TASK MATERIAL:
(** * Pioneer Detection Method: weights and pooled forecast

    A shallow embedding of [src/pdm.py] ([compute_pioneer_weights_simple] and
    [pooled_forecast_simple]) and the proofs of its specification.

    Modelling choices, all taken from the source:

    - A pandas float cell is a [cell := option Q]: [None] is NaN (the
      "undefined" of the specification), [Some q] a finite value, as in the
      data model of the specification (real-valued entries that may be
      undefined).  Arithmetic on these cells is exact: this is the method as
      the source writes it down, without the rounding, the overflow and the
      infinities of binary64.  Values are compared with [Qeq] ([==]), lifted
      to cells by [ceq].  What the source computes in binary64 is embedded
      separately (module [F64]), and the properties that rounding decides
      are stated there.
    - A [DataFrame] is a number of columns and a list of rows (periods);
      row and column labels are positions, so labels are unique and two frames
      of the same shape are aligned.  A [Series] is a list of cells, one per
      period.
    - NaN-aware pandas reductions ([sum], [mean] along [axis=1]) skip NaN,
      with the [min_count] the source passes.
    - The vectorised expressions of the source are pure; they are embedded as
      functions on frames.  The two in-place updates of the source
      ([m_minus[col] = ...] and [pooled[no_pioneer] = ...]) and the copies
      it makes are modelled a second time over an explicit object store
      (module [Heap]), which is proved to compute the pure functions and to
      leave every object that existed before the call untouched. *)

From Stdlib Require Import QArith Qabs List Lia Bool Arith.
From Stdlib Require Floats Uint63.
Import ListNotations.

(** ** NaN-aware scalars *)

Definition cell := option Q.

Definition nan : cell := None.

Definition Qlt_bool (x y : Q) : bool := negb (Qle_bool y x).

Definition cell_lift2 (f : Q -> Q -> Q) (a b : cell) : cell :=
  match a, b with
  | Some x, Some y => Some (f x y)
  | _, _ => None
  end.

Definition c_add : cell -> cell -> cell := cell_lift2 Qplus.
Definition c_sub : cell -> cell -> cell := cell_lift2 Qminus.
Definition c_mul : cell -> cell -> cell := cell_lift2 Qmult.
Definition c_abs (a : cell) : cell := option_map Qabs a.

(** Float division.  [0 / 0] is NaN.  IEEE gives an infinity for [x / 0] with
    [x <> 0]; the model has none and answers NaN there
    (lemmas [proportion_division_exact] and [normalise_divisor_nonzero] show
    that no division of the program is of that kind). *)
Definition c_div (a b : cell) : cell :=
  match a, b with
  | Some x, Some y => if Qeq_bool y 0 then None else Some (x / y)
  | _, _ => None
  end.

TASK TO COMPLETE: Write the entries out once more, exactly, without dropping a line.

COMPLETED TASK:
(** * Pioneer Detection Method: weights and pooled forecast

    A shallow embedding of [src/pdm.py] ([compute_pioneer_weights_simple] and
    [pooled_forecast_simple]) and the proofs of its specification.

    Modelling choices, all taken from the source:

    - A pandas float cell is a [cell := option Q]: [None] is NaN (the
      "undefined" of the specification), [Some q] a finite value, as in the
      data model of the specification (real-valued entries that may be
      undefined).  Arithmetic on these cells is exact: this is the method as
      the source writes it down, without the rounding, the overflow and the
      infinities of binary64.  Values are compared with [Qeq] ([==]), lifted
      to cells by [ceq].  What the source computes in binary64 is embedded
      separately (module [F64]), and the properties that rounding decides
      are stated there.
    - A [DataFrame] is a number of columns and a list of rows (periods);
      row and column labels are positions, so labels are unique and two frames
      of the same shape are aligned.  A [Series] is a list of cells, one per
      period.
    - NaN-aware pandas reductions ([sum], [mean] along [axis=1]) skip NaN,
      with the [min_count] the source passes.
    - The vectorised expressions of the source are pure; they are embedded as
      functions on frames.  The two in-place updates of the source
      ([m_minus[col] = ...] and [pooled[no_pioneer] = ...]) and the copies
      it makes are modelled a second time over an explicit object store
      (module [Heap]), which is proved to compute the pure functions and to
      leave every object that existed before the call untouched. *)

From Stdlib Require Import QArith Qabs List Lia Bool Arith.
From Stdlib Require Floats Uint63.
Import ListNotations.

(** ** NaN-aware scalars *)

Definition cell := option Q.

Definition nan : cell := None.

Definition Qlt_bool (x y : Q) : bool := negb (Qle_bool y x).

Definition cell_lift2 (f : Q -> Q -> Q) (a b : cell) : cell :=
  match a, b with
  | Some x, Some y => Some (f x y)
  | _, _ => None
  end.

Definition c_add : cell -> cell -> cell := cell_lift2 Qplus.
Definition c_sub : cell -> cell -> cell := cell_lift2 Qminus.
Definition c_mul : cell -> cell -> cell := cell_lift2 Qmult.
Definition c_abs (a : cell) : cell := option_map Qabs a.

(** Float division.  [0 / 0] is NaN.  IEEE gives an infinity for [x / 0] with
    [x <> 0]; the model has none and answers NaN there
    (lemmas [proportion_division_exact] and [normalise_divisor_nonzero] show
    that no division of the program is of that kind). *)
Definition c_div (a b : cell) : cell :=
  match a, b with
  | Some x, Some y => if Qeq_bool y 0 then None else Some (x / y)
  | _, _ => None
  end.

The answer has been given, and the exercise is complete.